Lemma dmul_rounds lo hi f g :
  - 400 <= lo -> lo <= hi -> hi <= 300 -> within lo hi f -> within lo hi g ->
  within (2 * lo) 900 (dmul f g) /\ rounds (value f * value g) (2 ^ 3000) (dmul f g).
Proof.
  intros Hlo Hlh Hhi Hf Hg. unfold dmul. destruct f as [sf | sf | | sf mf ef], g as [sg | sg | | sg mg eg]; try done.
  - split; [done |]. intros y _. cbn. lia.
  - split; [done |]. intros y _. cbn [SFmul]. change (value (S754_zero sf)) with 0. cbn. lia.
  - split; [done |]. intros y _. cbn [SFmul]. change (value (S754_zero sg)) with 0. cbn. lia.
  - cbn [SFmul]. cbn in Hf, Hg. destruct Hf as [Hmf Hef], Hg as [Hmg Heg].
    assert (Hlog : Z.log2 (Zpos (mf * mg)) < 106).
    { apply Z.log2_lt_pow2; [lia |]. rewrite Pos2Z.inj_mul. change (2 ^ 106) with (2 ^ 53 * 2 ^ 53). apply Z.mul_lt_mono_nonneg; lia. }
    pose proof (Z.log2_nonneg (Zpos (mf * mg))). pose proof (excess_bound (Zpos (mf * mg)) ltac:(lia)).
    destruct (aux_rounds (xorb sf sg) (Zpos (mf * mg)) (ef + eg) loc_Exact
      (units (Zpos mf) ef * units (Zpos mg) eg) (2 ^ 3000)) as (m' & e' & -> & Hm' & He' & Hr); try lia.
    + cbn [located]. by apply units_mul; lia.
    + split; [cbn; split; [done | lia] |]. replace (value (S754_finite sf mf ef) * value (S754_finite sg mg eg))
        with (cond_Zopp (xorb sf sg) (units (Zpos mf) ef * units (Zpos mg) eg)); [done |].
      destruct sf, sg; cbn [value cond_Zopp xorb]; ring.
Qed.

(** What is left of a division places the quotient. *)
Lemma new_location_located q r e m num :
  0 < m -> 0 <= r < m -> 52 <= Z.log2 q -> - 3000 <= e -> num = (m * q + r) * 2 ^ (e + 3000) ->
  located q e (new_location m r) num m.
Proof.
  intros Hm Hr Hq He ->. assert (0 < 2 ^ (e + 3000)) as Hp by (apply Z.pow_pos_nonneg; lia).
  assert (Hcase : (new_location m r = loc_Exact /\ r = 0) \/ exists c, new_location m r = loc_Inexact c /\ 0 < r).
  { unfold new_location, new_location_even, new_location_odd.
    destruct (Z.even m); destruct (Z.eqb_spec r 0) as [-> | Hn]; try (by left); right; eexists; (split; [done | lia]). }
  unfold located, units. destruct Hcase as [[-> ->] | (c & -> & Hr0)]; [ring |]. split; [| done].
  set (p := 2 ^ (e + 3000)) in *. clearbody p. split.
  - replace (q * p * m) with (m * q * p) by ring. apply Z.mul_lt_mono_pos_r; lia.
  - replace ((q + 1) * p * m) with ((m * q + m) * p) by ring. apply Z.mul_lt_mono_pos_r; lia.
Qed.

▶ _Problem to work on_
Output the lines above between the one holding "intros Hlo Hlh" and the one holding "sf)) with 0. cbn. lia.", inclusive, with nothing before or after them.

▶ _Solution below_
  intros Hlo Hlh Hhi Hf Hg. unfold dmul. destruct f as [sf | sf | | sf mf ef], g as [sg | sg | | sg mg eg]; try done.
  - split; [done |]. intros y _. cbn. lia.
  - split; [done |]. intros y _. cbn [SFmul]. change (value (S754_zero sf)) with 0. cbn. lia.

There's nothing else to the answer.